ECLI:NL:RBDHA:2023:20198

Rechtbank Den Haag

Datum uitspraak
20 december 2023
Publicatiedatum
20 december 2023
Zaaknummer
NL23.36381 en NL23.36385
Instantie
Rechtbank Den Haag
Type
Uitspraak
Procedures
  • Voorlopige voorziening
Vindplaatsen
  • Rechtspraak.nl
AI samenvatting door LexboostAutomatisch gegenereerd

Afwijzing van verzoeken om voorlopige voorziening in asielzaken met betrekking tot Dublin-regelgeving

Op 20 december 2023 heeft de voorzieningenrechter van de Rechtbank Den Haag uitspraak gedaan in de zaken NL23.36381 en NL23.36385, waarin verzoekers, van Mongolische nationaliteit, een voorlopige voorziening vroegen in verband met hun aanvragen voor een verblijfsvergunning asiel. De verzoekers, vertegenwoordigd door hun gemachtigde mr. M.R. van der Pol, hadden tegen besluiten van de Staatssecretaris van Justitie en Veiligheid beroep ingesteld, omdat deze de aanvragen niet in behandeling had genomen op de grond dat Duitsland verantwoordelijk was voor de behandeling van de asielverzoeken.

De voorzieningenrechter heeft op basis van artikel 8:83, derde lid, van de Algemene wet bestuursrecht (Awb) uitspraak gedaan zonder zitting. In een eerdere uitspraak op dezelfde dag, met de zaaknummers NL23.36380 en NL23.36384, heeft de rechtbank al uitspraak gedaan op de beroepen van de verzoekers. Hierdoor was er geen noodzaak meer voor een voorlopige voorziening, en heeft de voorzieningenrechter de verzoeken om voorlopige voorziening afgewezen.

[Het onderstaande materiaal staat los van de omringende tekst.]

(** X13: the two integers [aht20_calculate_measurments] converts.  For
    bytes of a reading, the humidity is the 20-bit number made of byte 1,
    byte 2 and the upper half of byte 3, the temperature the 20-bit number
    made of the lower half of byte 3, byte 4 and byte 5; both are below
    2^20, the divisor of the conversion. *)
Theorem raw_values_are_20_bit d1 d2 d3 d4 d5 :
  is_byte d1 -> is_byte d2 -> is_byte d3 -> is_byte d4 -> is_byte d5 ->
  raw_humidity d1 d2 d3 = d1 * 4096 + d2 * 16 + d3 / 16 /\
  raw_temperature d3 d4 d5 = (d3 mod 16) * 65536 + d4 * 256 + d5 /\
  0 <= raw_humidity d1 d2 d3 < 1048576 /\
  0 <= raw_temperature d3 d4 d5 < 1048576.
Proof.
  unfold is_byte. intros H1 H2 H3 H4 H5.
  assert (Hd : 0 <= d3 / 16 < 16)
    by (split; [apply Z.div_pos; lia | apply Z.div_lt_upper_bound; lia]).
  assert (Hm : 0 <= d3 mod 16 < 16) by (apply Z.mod_pos_bound; lia).
  assert (Eh : raw_humidity d1 d2 d3 = d1 * 4096 + d2 * 16 + d3 / 16).
  { unfold raw_humidity.
    rewrite !Z.shiftl_mul_pow2, Z.shiftr_div_pow2 by lia.
    rewrite (lor_disjoint_add d1 (d2 * 2 ^ 4) 12) by lia.
    replace (d1 * 2 ^ 12 + d2 * 2 ^ 4) with ((d1 * 256 + d2) * 2 ^ 4) by lia.
    change (d3 / 2 ^ 4) with (d3 / 16).
    rewrite (lor_disjoint_add (d1 * 256 + d2) (d3 / 16) 4) by lia.
    lia. }
  assert (Et : raw_temperature d3 d4 d5 = (d3 mod 16) * 65536 + d4 * 256 + d5).
  { unfold raw_temperature.
    change 0x0F with (Z.ones 4). rewrite Z.land_ones by lia.
    change (2 ^ 4) with 16.
    rewrite !Z.shiftl_mul_pow2 by lia.
    rewrite (lor_disjoint_add (d3 mod 16) (d4 * 2 ^ 8) 16) by lia.
    replace (d3 mod 16 * 2 ^ 16 + d4 * 2 ^ 8)
      with ((d3 mod 16 * 256 + d4) * 2 ^ 8) by lia.
    rewrite (lor_disjoint_add (d3 mod 16 * 256 + d4) d5 8) by lia.
    lia. }
  rewrite Eh, Et. repeat split; lia.
Qed.

Lemma raw_values_are_20_bit_witness :
  raw_humidity 0x80 0x00 0x05 = 0x80 * 4096 + 0x00 * 16 + 0x05 / 16 /\
  raw_temperature 0x05 0x9A 0x33 = (0x05 mod 16) * 65536 + 0x9A * 256 + 0x33 /\
  0 <= raw_humidity 0x80 0x00 0x05 < 1048576 /\
  0 <= raw_temperature 0x05 0x9A 0x33 < 1048576.
Proof.
  apply (raw_values_are_20_bit 0x80 0x00 0x05 0x9A 0x33); unfold is_byte; lia.
Defined.

(** ** The buttons *)

Lemma check_interrupt_pin_cons b b1 l pin :
  check_interrupt_pin (b :: b1 :: l) pin
    = if negb (gpio_pin b =? pin) then S <$> check_interrupt_pin (b1 :: l) pin
      else Some 0%nat.
Proof. reflexivity. Qed.

Lemma check_interrupt_pin_spec l pin :
  l <> [] ->
  exists i b,
    check_interrupt_pin l pin = Some i /\ l !! i = Some b /\
    (gpio_pin b = pin \/ i = (length l - 1)%nat) /\
    (forall j b', (j < i)%nat -> l !! j = Some b' -> gpio_pin b' <> pin).
Proof.
  induction l as [|b l IH]; [congruence|]. intros _.
  destruct l as [|b1 l].
  - exists 0%nat, b. repeat split; [right; reflexivity|]. intros j b' Hj. lia.
  - rewrite check_interrupt_pin_cons.
    destruct (gpio_pin b =? pin) eqn:E; cbn [negb].
    + apply Z.eqb_eq in E. exists 0%nat, b.
      repeat split; [left; exact E|]. intros j b' Hj. lia.
    + apply Z.eqb_neq in E.
      destruct (IH ltac:(discriminate)) as (i & bi & Hc & Hi & Hor & Hbefore).
      exists (S i), bi. rewrite Hc. repeat split.
      * exact Hi.
      * destruct Hor as [Hor|Hor]; [left; exact Hor|right].
        cbn [length] in *. lia.
      * intros j b' Hj Hl. destruct j as [|j].
        -- cbn in Hl. injection Hl as <-. exact E.
        -- apply (Hbefore j b'); [lia|exact Hl].
Qed.

Lemma check_interrupt_pin_insert l pin : forall i b b',
  l !! i = Some b -> gpio_pin b' = gpio_pin b ->
  check_interrupt_pin (<[i := b']> l) pin = check_interrupt_pin l pin.
Proof.
  induction l as [|b0 l IH]; intros i b b' Hi Hp; [reflexivity|].
  destruct i as [|i].
  - cbn in Hi. injection Hi as ->. cbn [insert list_insert check_interrupt_pin].
    rewrite Hp. reflexivity.
  - cbn in Hi. cbn [insert list_insert].
    change (list_insert i b' l) with (<[i := b']> l).
    destruct l as [|b1 l]; [discriminate|].
    assert (E : exists b2 l2, <[i := b']> (b1 :: l) = b2 :: l2)
      by (destruct i; eexists _, _; reflexivity).
    destruct E as (b2 & l2 & E).
    pose proof (IH i b b' Hi Hp) as IH'. rewrite E in *.
    transitivity (check_interrupt_pin (b0 :: b2 :: l2) pin);
      [do 2 f_equal; exact E|].
    rewrite !check_interrupt_pin_cons, IH'. reflexivity.
Qed.

Lemma to_uint32_elapsed t delta :
  0 <= t < 2 ^ 32 -> 0 <= delta < 2 ^ 32 ->
  to_uint32 (to_uint32 (t + delta) - t) = delta.
Proof.
  intros Ht Hd. unfold to_uint32.
  rewrite Zminus_mod_idemp_l.
  replace (t + delta - t) with delta by lia.
  apply Z.mod_small. lia.
Qed.

Lemma read_button_at t level pin l i b :
  check_interrupt_pin l pin = Some i -> l !! i = Some b ->
  read_button t level pin l
    = if debounced t b then
        Returns (<[i := match level with
                        | GPIO_PIN_RESET => with_press level t b
                        | GPIO_PIN_SET => with_release level t b
                        end]> l)
      else Returns l.
Proof. intros Hc Hi. unfold read_button. rewrite Hc, Hi. reflexivity. Qed.

(** X14: [read_button] serves every interrupt.  With at least one button
    initialised it returns, and changes at most one button: the first of the
    chain connected to the pin, or, when none before the last is, the last
    of the chain, whatever its pin.  Only the time stamps and the saved pin
    level of that button can change. *)
Theorem read_button_serves_every_pin t level pin l :
  l <> [] ->
  exists i b b',
    read_button t level pin l = Returns (<[i := b']> l) /\
    l !! i = Some b /\
    (gpio_pin b = pin \/ i = (length l - 1)%nat) /\
    (forall j bj, (j < i)%nat -> l !! j = Some bj -> gpio_pin bj <> pin) /\
    gpio_pin b' = gpio_pin b /\ gpio_port b' = gpio_port b /\
    button_state b' = button_state b.
Proof.
  intros Hl.
  destruct (check_interrupt_pin_spec l pin Hl) as (i & b & Hc & Hi & Hor & Hbefore).
  rewrite (read_button_at t level pin l i b Hc Hi).
  destruct (debounced t b).
  - exists i, b.
    eexists. split; [reflexivity|].
    split; [exact Hi|]. split; [exact Hor|]. split; [exact Hbefore|].
    destruct level; repeat split.
  - exists i, b, b. rewrite list_insert_id by exact Hi.
    split; [reflexivity|].
    split; [exact Hi|]. split; [exact Hor|]. split; [exact Hbefore|].
    repeat split.
Qed.

Lemma read_button_serves_every_pin_witness :
  exists i b b',
    read_button 100 GPIO_PIN_RESET 7 two_buttons
      = Returns (<[i := b']> two_buttons) /\
    two_buttons !! i = Some b /\
    (gpio_pin b = 7 \/ i = (length two_buttons - 1)%nat) /\
    (forall j bj, (j < i)%nat -> two_buttons !! j = Some bj -> gpio_pin bj <> 7) /\
    gpio_pin b' = gpio_pin b /\ gpio_port b' = gpio_port b /\
    button_state b' = button_state b.
Proof.
  apply (read_button_serves_every_pin 100 GPIO_PIN_RESET 7 two_buttons).
  discriminate.
Defined.

(** X15: an interrupt on a pin that no button is connected to is taken for
    the button initialised first.  After the debounce time [read_button]
    stores the level and the time in that button. *)
Theorem foreign_pin_updates_oldest_button t level pin front oldest :
  (forall b, In b (front ++ [oldest]) -> gpio_pin b <> pin) ->
  debounced t oldest = true ->
  read_button t level pin (front ++ [oldest])
    = Returns (front ++ [match level with
                         | GPIO_PIN_RESET => with_press level t oldest
                         | GPIO_PIN_SET => with_release level t oldest
                         end]).
Proof.
  intros Hpins Hdeb.
  destruct (check_interrupt_pin_spec (front ++ [oldest]) pin)
    as (i & b & Hc & Hi & Hor & _).
  { destruct front; discriminate. }
  destruct Hor as [Hor|Hor].
  { exfalso. apply (Hpins b); [|exact Hor].
    apply list_elem_of_In. eapply list_elem_of_lookup_2. exact Hi. }
  assert (Ei : i = length front) by (rewrite length_app in Hor; cbn in Hor; lia).
  clear Hor. subst i.
  assert (Eb : b = oldest).
  { rewrite (list_lookup_middle front [] oldest _ eq_refl) in Hi. congruence. }
  subst b.
  rewrite (read_button_at t level pin _ _ _ Hc Hi), Hdeb.
  f_equal.
  rewrite insert_app_r_alt by lia.
  replace (length front - length front)%nat with 0%nat by lia. reflexivity.
Qed.

Lemma foreign_pin_updates_oldest_button_witness :
  read_button 100 GPIO_PIN_RESET 7
      ([mk_Button 0 0 BUTTON_SHORT_PRESS GPIO_PIN_SET 1 4]
       ++ [mk_Button 0 0 BUTTON_SHORT_PRESS GPIO_PIN_SET 1 2])
    = Returns ([mk_Button 0 0 BUTTON_SHORT_PRESS GPIO_PIN_SET 1 4]
               ++ [with_press GPIO_PIN_RESET 100
                     (mk_Button 0 0 BUTTON_SHORT_PRESS GPIO_PIN_SET 1 2)]).
Proof.
  apply (foreign_pin_updates_oldest_button 100 GPIO_PIN_RESET 7
           [mk_Button 0 0 BUTTON_SHORT_PRESS GPIO_PIN_SET 1 4]
           (mk_Button 0 0 BUTTON_SHORT_PRESS GPIO_PIN_SET 1 2)).
  - intros b [<-|[<-|[]]]; simpl; lia.
  - reflexivity.
Defined.

(** X16: contact bounce is ignored, also across the wrap of the tick
    counter.  Once [read_button] has taken a sample at tick [t], a further
    interrupt on the same pin less than DEBOUNCE_TIME_MS ticks later changes
    nothing, whatever level the pin then has. *)
Theorem bounce_is_ignored t level pin l l1 delta level' :
  0 <= t < 2 ^ 32 ->
  read_button t level pin l = Returns l1 -> l1 <> l ->
  0 <= delta < DEBOUNCE_TIME_MS ->
  read_button (to_uint32 (t + delta)) level' pin l1 = Returns l1.
Proof.
  intros Ht Hread Hne Hdelta. unfold DEBOUNCE_TIME_MS in Hdelta.
  unfold read_button in Hread.
  destruct (check_interrupt_pin l pin) as [i|] eqn:Hc; [|discriminate].
  destruct (l !! i) as [b|] eqn:Hi; [|discriminate].
  destruct (debounced t b) eqn:Hdeb; [|congruence].
  injection Hread as <-.
  set (b1 := match level with
             | GPIO_PIN_RESET => with_press level t b
             | GPIO_PIN_SET => with_release level t b
             end).
  assert (Hp : gpio_pin b1 = gpio_pin b) by (subst b1; destruct level; reflexivity).
  assert (Hi1 : <[i := b1]> l !! i = Some b1)
    by (apply list_lookup_insert_eq; eapply lookup_lt_Some; eassumption).
  rewrite (read_button_at _ level' pin _ i b1);
    [|rewrite (check_interrupt_pin_insert l pin i b b1 Hi Hp); exact Hc|exact Hi1].
  replace (debounced (to_uint32 (t + delta)) b1) with false; [reflexivity|].
  symmetry. unfold debounced, DEBOUNCE_TIME_MS.
  subst b1. destruct level; cbn [press_time release_time with_press with_release].
  - rewrite (to_uint32_elapsed t delta) by lia.
    apply andb_false_iff. left. rewrite Z.geb_leb. apply Z.leb_gt. lia.
  - rewrite (to_uint32_elapsed t delta) by lia.
    apply andb_false_iff. right. rewrite Z.geb_leb. apply Z.leb_gt. lia.
Qed.

Lemma bounce_is_ignored_witness :
  read_button (to_uint32 (late_tick + 10)) GPIO_PIN_SET 4
      (<[0%nat := with_press GPIO_PIN_RESET late_tick
                    (mk_Button 0 0 BUTTON_SHORT_PRESS GPIO_PIN_SET 1 4)]> two_buttons)
    = Returns
      (<[0%nat := with_press GPIO_PIN_RESET late_tick
                    (mk_Button 0 0 BUTTON_SHORT_PRESS GPIO_PIN_SET 1 4)]> two_buttons).
Proof.
  apply (bounce_is_ignored late_tick GPIO_PIN_RESET 4 two_buttons _ 10 GPIO_PIN_SET).
  - unfold late_tick. lia.
  - reflexivity.
  - discriminate.
  - unfold DEBOUNCE_TIME_MS. lia.
Defined.

Lemma status_change_state level b :
  button_state (snd (b_hmi_check_button_status_change level b))
    = fst (check_button_state level b).
Proof. reflexivity. Qed.

Lemma status_change_event level b :
  fst (b_hmi_check_button_status_change level b) = HMI_SHORT_EVENT ->
  button_state b = BUTTON_RELEASED /\
  button_state (snd (b_hmi_check_button_status_change level b)) = BUTTON_SHORT_PRESS.
Proof.
  unfold b_hmi_check_button_status_change, check_button_state.
  cbn [fst snd button_state with_button_state].
  destruct (button_state b), (is_set (last_gpio_state b) || is_set level);
    cbn; intros H; try discriminate H. split; reflexivity.
Qed.

Lemma polls_cons level levels b :
  polls (level :: levels) b
    = fst (b_hmi_check_button_status_change level b)
      :: polls levels (snd (b_hmi_check_button_status_change level b)).
Proof.
  cbn [polls]. destruct (b_hmi_check_button_status_change level b). reflexivity.
Qed.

De voorzieningenrechter heeft ook geoordeeld dat er geen aanleiding is voor een proceskostenveroordeling. De uitspraak is gedaan door mr. J.Y.B. Jansen, in aanwezigheid van griffier Z.P. de Wilde, en is openbaar gemaakt via een geanonimiseerde publicatie op rechtspraak.nl. Tegen deze uitspraak staat geen hoger beroep of verzet open.

Uitspraak

RECHTBANK DEN HAAG

Zittingsplaats Groningen
Bestuursrecht
zaaknummers: NL23.36381 en NL23.36385

uitspraak van de voorzieningenrechter in de zaken tussen

[naam] , verzoeker,

geboren op [geboortedatum] ,
V-nummer: [V-nummer] ,
[naam 2], verzoekster,
geboren op [geboortedatum 2] ,
V-nummer: [V-nummer 2] ,
mede namens hun minderjarige kinderen:
[naam 3], geboren op [geboortedatum 3] , V-nummer: [V-nummer 3] ,
[naam 4], geboren op [geboortedatum 4] , V-nummer: 293.7543.895,
allen van Mongolische nationaliteit,
hierna samen: verzoekers,
(gemachtigde: mr. M.R. van der Pol),
en

de Staatssecretaris van Justitie en Veiligheid, de staatssecretaris.

Procesverloop

Bij besluiten van 17 november 2023 (de bestreden besluiten) heeft de staatssecretaris de aanvragen van verzoekers tot het verlenen van een verblijfsvergunning asiel voor bepaalde tijd niet in behandeling genomen op de grond dat Duitsland verantwoordelijk is voor de behandeling daarvan.
Verzoekers hebben tegen de bestreden besluiten beroep ingesteld. Zij hebben verder de voorzieningenrechter verzocht om een voorlopige voorziening te treffen.

Overwegingen

De voorzieningenrechter doet op grond van artikel 8:83, derde lid, van de Algemene wet bestuursrecht (Awb) uitspraak zonder zitting.
Bij uitspraak van vandaag, zaaknummers NLNL23.36380 en NL23.36384, heeft de rechtbank uitspraak gedaan op de beroepen. Een voorlopige voorziening is daarom niet meer nodig. De voorzieningenrechter wijst de verzoeken om die reden af.
Voor een proceskostenveroordeling bestaat geen aanleiding.
Beslissing
De voorzieningenrechter wijst de verzoeken om voorlopige voorziening af.
Deze uitspraak is gedaan door mr. J.Y.B. Jansen, voorzieningenrechter, in aanwezigheid van Z.P. de Wilde, griffier en openbaar gemaakt door middel van geanonimiseerde publicatie op rechtspraak.nl.
De uitspraak is bekendgemaakt op:
Rechtsmiddel
Tegen deze uitspraak staat geen hoger beroep of verzet open.